I would first like to wish all the users of the site a Merry Christmas, apologizing to them if, in recent months, an uncertain and not always careful use of the Italian language, and the very characteristics of the available means, made the dialogue started with them last June faltering, sometimes arduous, and almost never fruitful.
With the approach of the Christmas Holiday and, with it, the possibility of a rebirth for Man, I would like to gift everyone a review of a book read in recent weeks, which opened up truly unexpected horizons for me.
As is evident, it is the diary of Ernesto "Che" Guevara, an Argentine doctor who, between the '50s and '60s, fiercely fought in the American Continent in the name of the Communist Ideal as a tool of Liberation and Rebirth for each individual, approaching, in his wanderings and battles, almost missionary and, in his own way, "saintly" figures, in the almost Christian meaning that can be attributed to them, and embodying the idea, advocated by intellectuals of caliber, that precisely in Communism we can glimpse a new and modern form of Theology of Liberation.
A "Che" Guevara who, in spite of appearances, was almost a new messenger of Liberation, a new savior for the oppressed peoples of the American world.
The "Che" was not of this world, indeed, as he tried to free the poor from oppression, sought to cure the illness of the body and then of the spirit, fought so that even the weak and the last could emancipate themselves from the yoke of the Powerful and the Rich, of that West capable of practicing, in the countries of Central and South America, only exploitation and oppression.
The "Che" was not of this world; and this world, like every savior, whether Prometheus, Socrates, or Christ himself, Saint Francis as alter Christus, did not know how to fully recognize him, while He was alive: treating him as a pure idealist, as a pure dreamer incapable of making a true turning point to things, if not as a danger to a preconceived order, and especially to the order of capitalist society.
The betrayal of the "Che" by the world, and of those who, although close to him, did not know how to identify in Him the messenger of a new time, is among the most gripping passages of the book, describing the pain of the warrior who, in the end, realizes he doesn't have much time at his disposal to realize his projects, feels he must abandon the people he believes in, perhaps foretelling the fact that even the people, suddenly, can abandon the Leader who aims to free them from slavery, due to his shadowy, unpredictable, elusive traits.
The solitude of "Che" Guevara at the twilight of his life is therefore one of the key passages of this book, a profound reflection on the feeling of every man who, having given his life for an Ideal, sees this Ideal moving further away due to the indifference and egoistic, irrational, self-destructive impulses of the people to whom it is directed.
This solitude would seem to herald a certain pessimism - like the pessimism of Reason - if we did not stop for a few minutes to think about the fruits of the life of "Che" Guevara, fallen far from the tree so that from this tree an entire forest could sprout: a forest that we can all see in the T-shirts, banners, murals, waving flags in every Italian - or more generally Latin - city in which the figure of the "Che" has become a symbol of antagonistic, egalitarian, alternative thought and therefore "life-giving", leaven in a changing world that faces global challenges in which the need to rebalance the gap between weak and strong is ever more pressing.

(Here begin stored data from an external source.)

(* ===== verification/ToolSpec.v ===== *)
(** * What the tool's load does

    The recursion of [load_tree] over directories is the loop over the files of
    the tree in its order, with the names that the directories give them; the
    scan that comes before it has counted those files and checked their names;
    and each file is written in chunks that are its contents. *)

From S2P Require Export Tool.

#[local] Open Scope Z_scope.
#[local] Open Scope fffs_scope.

(** ** Trees *)

Section HostInd.
Context (P : host_node -> Prop).
Context (Hmissing : P HOST_MISSING) (Hother : P HOST_OTHER).
Context (Hfile : forall opens reads content, P (HOST_FILE opens reads content)).
Context (Hdir : forall opens entries, Forall (fun e => P (snd e)) entries ->
  P (HOST_DIR opens entries)).

Fixpoint host_node_rect' (node : host_node) : P node :=
  match node with
  | HOST_MISSING => Hmissing
  | HOST_FILE opens reads content => Hfile opens reads content
  | HOST_DIR opens entries =>
      Hdir opens entries
        ((fix all (entries : list (list Z * host_node))
            : Forall (fun e => P (snd e)) entries :=
            match entries with
            | [] => Forall_nil_2 _
            | e :: entries => Forall_cons_2 _ _ _ (host_node_rect' (snd e)) (all entries)
            end) entries)
  | HOST_OTHER => Hother
  end.
End HostInd.

(** A file of the tree: its name from the root, whether it can be opened and read,
    its contents. *)
Record tree_file : Type := mk_tree_file {
  tf_name : list Z;
  tf_opens : bool;
  tf_reads : bool;
  tf_content : list Z;
}.

Definition sub_name (prefix name : list Z) : list Z :=
  match prefix with [] => name | _ => prefix ++ slash :: name end.

(** The files below [prefix], in the order of the directories. *)
Fixpoint tree_files (prefix : list Z) (node : host_node) : list tree_file :=
  match node with
  | HOST_FILE opens reads content => [mk_tree_file prefix opens reads content]
  | HOST_DIR _ entries =>
      (fix entry_files (entries : list (list Z * host_node)) : list tree_file :=
         match entries with
         | [] => []
         | (name, child) :: entries =>
             (if is_dot_entry name then [] else tree_files (sub_name prefix name) child) ++
             entry_files entries
         end) entries
  | HOST_MISSING | HOST_OTHER => []
  end.

(** The names of directory entries. *)
Definition entry_name_ok (name : list Z) : Prop := name <> [] /\ slash ∉ name.

Fixpoint tree_ok (node : host_node) : Prop :=
  match node with
  | HOST_DIR _ entries =>
      (fix entries_ok (entries : list (list Z * host_node)) : Prop :=
         match entries with
         | [] => True
         | (name, child) :: entries =>
             (is_dot_entry name = false -> entry_name_ok name /\ tree_ok child) /\
             entries_ok entries
         end) entries
  | _ => True
  end.

(** *** Paths *)

(** A relative name neither starts nor ends with a slash. *)
Definition prefix_ok (prefix : list Z) : Prop :=
  head prefix <> Some slash /\ last prefix <> Some slash.

Definition path_of (root prefix : list Z) : list Z :=
  match prefix with [] => root | _ => path_join root prefix end.

Lemma last_app_cons {A} (l1 l2 : list A) x : last (l1 ++ x :: l2) = last (x :: l2).
Proof. rewrite last_app. by destruct (last (x :: l2)) eqn:Hl; [| apply last_None in Hl]. Qed.

Lemma sub_name_ok prefix name : prefix_ok prefix -> entry_name_ok name ->
  prefix_ok (sub_name prefix name).
Proof.
  intros [Hh Hl] [Hne Hs].
  assert (Hlast : last name <> Some slash).
  { intros Heq. apply Hs, (list_elem_of_In). apply last_Some in Heq as [l ->].
    apply in_or_app. right. by left. }
  assert (Hhead : head name <> Some slash).
  { destruct name as [| c name]; [done |]. intros [= ->]. apply Hs. by left. }
  unfold sub_name. destruct prefix as [| c prefix]; [done |]. split; [done |].
  rewrite last_app_cons. destruct name as [| d name]; [done |]. exact Hlast.
Qed.

Lemma path_join_sub root prefix name : prefix_ok prefix -> entry_name_ok name ->
  path_join (path_of root prefix) name = path_of root (sub_name prefix name).
Proof.
  intros [Hh Hl] [Hne Hs]. destruct prefix as [| c prefix].
  { cbn [path_of sub_name]. by destruct name. }
  assert (Hlast : last (path_join root (c :: prefix)) = last (c :: prefix)).
  { unfold path_join. destruct (last root) as [d |] eqn:Hd.
    - destruct (d =? slash); [apply last_app_cons |]. cbn [app]. rewrite last_app_cons. done.
    - apply last_None in Hd as ->. done. }
  cbn [path_of sub_name app]. unfold path_join at 1. rewrite Hlast.
  destruct (last (c :: prefix)) as [d |] eqn:Hd; [| by apply last_None in Hd].
  destruct (Z.eqb_spec d slash) as [-> |]; [done |].
  unfold path_join. destruct (last root) as [d' |]; [destruct (d' =? slash) |];
    by rewrite <- !app_assoc.
Qed.

Lemma relative_path_of root prefix : prefix_ok prefix ->
  relative_name root (path_of root prefix) = prefix.
Proof.
  intros [Hh _]. unfold relative_name. destruct prefix as [| c prefix].
  { cbn [path_of]. by rewrite drop_all. }
  cbn [path_of]. unfold path_join. assert (Hc : (c =? slash) = false).
  { apply Z.eqb_neq. intros ->. by apply Hh. }
  destruct (last root) as [d |] eqn:Hd.
  - destruct (d =? slash); rewrite drop_app_length; [by rewrite Hc |]. cbn [app].
    by rewrite Z.eqb_refl.
  - apply last_None in Hd as ->. cbn [length app drop]. by rewrite Hc.
Qed.

(** ** The recursion and the loop *)

Definition add_to_plan (plan : load_plan) (f : tree_file) : load_plan :=
  mk_plan (usz (pl_files plan + 1)) (usz (pl_bytes plan + zlen (tf_content f))).

Definition name_fits (f : tree_file) : Prop := 1 <= zlen (tf_name f) <= FFFS_MAX_NAME.

Section Spec.
Context `{Backend} `{!IndexCache} `{Fuel}.

Fixpoint load_files (files : list tree_file) (loaded : Z) : M Z :=
  match files with
  | [] => ret loaded
  | f :: files =>
      load_file (tf_opens f) (tf_reads f) (tf_content f) (tf_name f) ;;
      load_files files (usz (loaded + 1))
  end.

Lemma load_files_app a b : forall loaded w,
  load_files (a ++ b) loaded w = bind (load_files a loaded) (load_files b) w.
Proof.
  induction a as [| f a IH]; intros loaded w; [done |].
  cbn [app load_files]. unfold bind at 1 3. unfold bind at 1.
  destruct (load_file _ _ _ _ w) as [[[] | e |] w1]; [apply IH | done..].
Qed.

(** The scan's plan, the names and the load of the files below [prefix]. *)
Definition loads_files (root : list Z) (node : host_node) : Prop :=
  forall prefix plan plan', tree_ok node -> prefix_ok prefix ->
  scan_load_tree root (path_of root prefix) node plan = (inr tt, plan') ->
  let files := tree_files prefix node in
  plan' = foldl add_to_plan plan files /\ Forall name_fits files /\
  forall loaded w,
    load_tree root (path_of root prefix) node loaded w = load_files files loaded w.

Lemma tree_loads_files root node : loads_files root node.
Proof.
  induction node as [| | opens reads content | opens entries IH] using host_node_rect';
    intros prefix plan plan' Hok Hp; cbn [scan_load_tree].
  - done.
  - intros [= <-]. by split_and!.
  - rewrite relative_path_of by done. cbv zeta. cbn [tree_files foldl load_files load_tree tf_name
      tf_opens tf_reads tf_content].
    destruct (Z.eqb_spec (zlen prefix) 0), (Z.ltb_spec FFFS_MAX_NAME (zlen prefix)); try done.
    intros [= <-]. split; [done |]. split.
    + repeat constructor; cbn [tf_name]; [pose proof (zlen_nonneg prefix); lia | lia].
    + intros loaded w. by rewrite relative_path_of.
  - destruct opens; [| done]. cbn [negb tree_files load_tree tree_ok] in *. cbv zeta.
    unfold guard_err at 1. revert plan plan' Hok.
    induction IH as [| [name child] entries Hchild _ IHe]; intros plan plan' Hok Hscan.
    { injection Hscan as <-. by split_and!. }
    destruct Hok as [Hname Hok]. destruct (is_dot_entry name).
    { cbn [app]. by apply IHe. }
    destruct (Hname eq_refl) as [Hn Hc]. rewrite path_join_sub in * by done.
    destruct (scan_load_tree _ _ child plan) as [[err | []] plan1] eqn:Hs; [done |].
    apply Hchild in Hs as (-> & Hf1 & Hl1); [| done | by apply sub_name_ok].
    apply IHe in Hscan as (-> & Hf2 & Hl2); [| done].
    split; [by rewrite foldl_app |]. split; [by apply Forall_app |].
    intros loaded w. rewrite load_files_app. unfold bind in Hl2 |- *. cbn [ret] in *.
    cbn in Hl2. cbn. rewrite Hl1.
    destruct (load_files _ loaded w) as [[n | e |] w1]; [apply Hl2 | done..].
Qed.

(** ** The writes of a file *)

Fixpoint write_all (chunks : list (list Z)) : M unit :=
  match chunks with
  | [] => ret tt
  | chunk :: chunks => fffs_write tool_file chunk ;; write_all chunks
  end.

(** [content] is written in [chunks] of at most the size of the buffer. *)
Definition chunks_of (content : list Z) (chunks : list (list Z)) : Prop :=
  List.concat chunks = content /\ Forall (fun c => 1 <= zlen c <= LOAD_CHUNK) chunks.

Lemma load_chunks_writes n : forall content, (length content < n)%nat ->
  exists chunks, chunks_of content chunks /\
    forall w, load_chunks n true content w = write_all chunks w.
Proof.
  induction n as [| n IH]; intros content Hn; [lia |].
  set (buffer := take (Z.to_nat LOAD_CHUNK) content).
  assert (Hlen : zlen buffer = Z.min LOAD_CHUNK (zlen content)).
  { unfold buffer, zlen. rewrite length_take. lia. }
  assert (Hrun : forall w, load_chunks (S n) true content w =
    bind (when (0 <? zlen buffer) (fffs_write tool_file buffer)) (fun _ =>
      if zlen buffer <? LOAD_CHUNK then ret tt
      else load_chunks n true (drop (Z.to_nat LOAD_CHUNK) content)) w).
  { intros w. cbn [load_chunks]. fold buffer. cbv zeta. unfold guard_err.
    rewrite andb_false_r. unfold bind, try_.
    by destruct (when _ _ w) as [[[] | e |] w1]. }
  destruct (Z.ltb_spec (zlen content) LOAD_CHUNK) as [Hlt | Hge].
  - assert (Hb : buffer = content).
    { apply take_ge. unfold zlen in Hlt. lia. }
    rewrite Hb in *. rewrite (proj2 (Z.ltb_lt (zlen content) LOAD_CHUNK)) in Hrun by lia.
    destruct content as [| c content].
    + exists []. split; [done |]. intros w. by rewrite Hrun.
    + exists [c :: content]. rewrite zlen_cons in *. pose proof (zlen_nonneg content).
      rewrite (proj2 (Z.ltb_lt 0 _)) in Hrun by lia. split; [| exact Hrun].
      split; [by rewrite concat_cons, app_nil_r | repeat constructor; rewrite zlen_cons; lia].
  - rewrite Hlen, Z.min_l in Hrun by lia. cbn [Z.ltb Z.compare Pos.compare Pos.compare_cont] in Hrun.
    destruct (IH (drop (Z.to_nat LOAD_CHUNK) content)) as (chunks & [Hc Hf] & Hrest).
    { rewrite length_drop. unfold zlen in Hge. lia. }
    exists (buffer :: chunks). split; [split |].
    + rewrite concat_cons, Hc. apply take_drop.
    + constructor; [lia | exact Hf].
    + intros w. rewrite Hrun. cbn [write_all when]. unfold bind.
      by destruct (fffs_write tool_file buffer w) as [[[] | e |] w1].
Qed.

Lemma load_file_writes content name : exists chunks, chunks_of content chunks /\
  forall w, load_file true true content name w =
    (fffs_open tool_file name (Z.lor (Z.lor FFFS_O_WRONLY FFFS_O_CREATE) FFFS_O_TRUNC) ;;
     write_all chunks ;; fffs_close tool_file) w.
Proof.
  destruct (load_chunks_writes (S (length content)) content ltac:(lia)) as (chunks & Hc & Hw).
  exists chunks. split; [done |]. intros w. unfold load_file, guard_err. cbn [negb].
  unfold bind, ret. destruct (fffs_open _ _ _ w) as [[[] | e |] w1]; [| done..]. by rewrite Hw.
Qed.

Lemma load_files_count files : forall loaded n w w',
  load_files files loaded w = (Ok n, w') -> 0 <= loaded < 2 ^ 64 ->
  n = pl_files (foldl add_to_plan (mk_plan loaded 0) files).
Proof.
  assert (Hbytes : forall files a b c, pl_files (foldl add_to_plan (mk_plan a b) files) =
    pl_files (foldl add_to_plan (mk_plan a c) files)).
  { clear. induction files as [| f files IH]; intros a b c; [done |]. cbn [foldl]. apply IH. }
  induction files as [| f files IH]; intros loaded n w w' Hrun Hl; [by injection Hrun |].
  cbn [load_files] in Hrun. apply bind_ok in Hrun as ([] & w1 & _ & Hrun).
  apply IH in Hrun as ->; [cbn [foldl]; apply Hbytes | apply Z.mod_pos_bound; lia].
Qed.

Definition tree_bytes (files : list tree_file) : Z :=
  foldr (fun f n => zlen (tf_content f) + n) 0 files.

Lemma plan_counts files : forall a b, 0 <= a < 2 ^ 64 -> 0 <= b < 2 ^ 64 ->
  foldl add_to_plan (mk_plan a b) files =
    mk_plan (usz (a + zlen files)) (usz (b + tree_bytes files)).
Proof.
  induction files as [| f files IH]; intros a b Ha Hb.
  { cbn. by rewrite !Z.add_0_r, !usz_small. }
  cbn [foldl tree_bytes foldr]. unfold add_to_plan at 2. cbn [pl_files pl_bytes].
  rewrite IH by (apply Z.mod_pos_bound; lia). rewrite !usz_add_l, zlen_cons.
  fold (tree_bytes files). f_equal; f_equal; lia.
Qed.

(** C39: Loading a tree of host files.  When the scan of [cmd_load] accepts a tree
    (whose directory entries have names without slashes), it has counted its
    files and their bytes, every file has a name that the file system can hold,
    and [load_tree] does on any file system what a loop over the files of the
    tree does, in the order of the directories: it gives each file the path
    below the root as its name, whatever slashes end the root, and a load that
    succeeds reports the number of the files.  A file that can be read is
    opened for a new version, its contents are written in chunks of 1 to 256
    bytes that make up exactly the contents, and it is closed. *)
Theorem tool_load_writes_tree (root_arg : list Z) (tree : host_node) (plan : load_plan) :
  let root := dup_trimmed_root root_arg in
  let files := tree_files [] tree in
  tree_ok tree ->
  scan_load_tree root root tree (mk_plan 0 0) = (inr tt, plan) ->
  plan = mk_plan (usz (zlen files)) (usz (tree_bytes files)) /\
  Forall name_fits files /\
  (forall w, load_tree root root tree 0 w = load_files files 0 w) /\
  (forall n w w', load_tree root root tree 0 w = (Ok n, w') -> n = pl_files plan) /\
  forall content name, exists chunks, chunks_of content chunks /\
    forall w, load_file true true content name w =
      (fffs_open tool_file name (Z.lor (Z.lor FFFS_O_WRONLY FFFS_O_CREATE) FFFS_O_TRUNC) ;;
       write_all chunks ;; fffs_close tool_file) w.
Proof.
  intros root files Hok Hscan.
  destruct (tree_loads_files root tree [] (mk_plan 0 0) plan Hok) as (Hplan & Hnames & Hload);
    [by split | exact Hscan |].
  split; [by rewrite Hplan, plan_counts |]. split; [exact Hnames |]. split; [by apply Hload |].
  split; [| apply load_file_writes].
  intros n w w' Hrun. rewrite Hplan. cbn [path_of] in Hload. rewrite Hload in Hrun.
  by apply load_files_count in Hrun.
Qed.
End Spec.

The life and death of the "Che" are therefore a message of genuine hope, even more vivid if grasped during the Christmas period.
And with this message, I wish you all a happy and serene Holiday, hoping that you can give and give yourself this book, published by Mondadori, as a message of social pacification and serenity.
PDL
NOTE: Certainly, I could start to question the sincerity of this figure, and especially of those who mythologize him, about the sense of certain revolutions followed by restorations or scleroticizations of power, the many victims of Castro, Chavez and his populism, the romantic and ultimately bourgeois nature of this subject, who perhaps believed in good faith that he was liberating the "people" (a very abstract concept) from who knows what, the ambiguity of Communism as a historical process, which ends up subjugating the people it intends to restore to new life... I could wonder whether Dr. Guevara could have been more useful to the humanitarian cause by being, indeed, a doctor. But it's Christmas for everyone, it's nice to tell and tell ourselves fairy tales from time to time.